Improved genome inference in the MHC using a population reference graph
Continuing the discussion of papers related to graph based representation of reference genomes, we will read a more practical paper this week on applying graph-based references to a complex variable region in the human genome.
The paper is a preprint from bioRxiv, entitled Improved genome inference in the MHC using a population reference graph, by Alexander Dilthey, Charles J Cox, Zamin Iqbal, Matthew R Nelson and Gil McVean http://dx.doi.org/10.1101/006973
In humans and many other species, while much is known about the extent and structure of genetic variation, such information is typically not used in assembling novel genomes. Rather, a single reference is used against which to map reads, which can lead to poor characterisation of regions of high sequence or structural diversity. Here, we introduce a population reference graph, which combines multiple reference sequences as well as catalogues of SNPs and short indels. The genomes of novel samples are reconstructed as paths through the graph using an efficient hidden Markov Model, allowing for recombination between different haplotypes and variants.
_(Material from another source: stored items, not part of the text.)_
(** C6, as amended. [handleMsg] answers a status message that arrives
    after the handshake and is not larger than the maximum size with
    [ErrExtraStatusMsg]. When that message comes in a session that passed
    the handshake, after messages handled without error and without
    classification, [handle] returns that error with the backend as it
    was before the session (no record sent, the peer unregistered) and the
    peer disconnected. *)
Theorem extra_status_tears_down (b : ProbeBackend) (p p1 : peer)
        (s s1 pre rest : stream) (msg : Msg) :
  uselessPeer p = false →
  Handshake (Network (Info b)) (Progress b) (Genesis (Info b)) p s
    = (s1, None) →
  peerID p ∉ peers b →
  s1 = pre ++ inr msg :: rest →
  quiet b p pre = Some p1 →
  Code msg = HandshakeMsg →
  Size msg <= protocolMaxMsgSize →
  handleMsg b p1 (inr msg :: rest)
    = (p1, rest, Some (errResp ErrExtraStatusMsg)) ∧
  handle b p s
    = (b, Disconnect DiscUselessPeer p1, rest,
       Some (errResp ErrExtraStatusMsg)).
Proof.
  intros Hu Hh Hid Hs1 Hq Hc Hs.
  assert (handleMsg b p1 (inr msg :: rest)
          = (p1, rest, Some (errResp ErrExtraStatusMsg))) as Hm.
  { rewrite handleMsg_msg.
    assert ((Size msg >? protocolMaxMsgSize) = false) as -> by zbool.
    unfold dispatch. by rewrite Hc. }
  split; [done|]. by eapply handle_error_after_quiet.
Qed.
By applying the method to the 4.5Mb extended MHC region on chromosome 6, combining eight assembled haplotypes, sequences of known classical HLA alleles and 87,640 SNP variants from the 1000 Genomes Project, we demonstrate, using simulations, SNP genotyping, short-read and long-read data, how the method improves the accuracy of genome inference. Moreover, the analysis reveals regions where the current set of reference sequences is substantially incomplete, particularly within the Class II region, indicating the need for continued development of reference-quality genome sequences.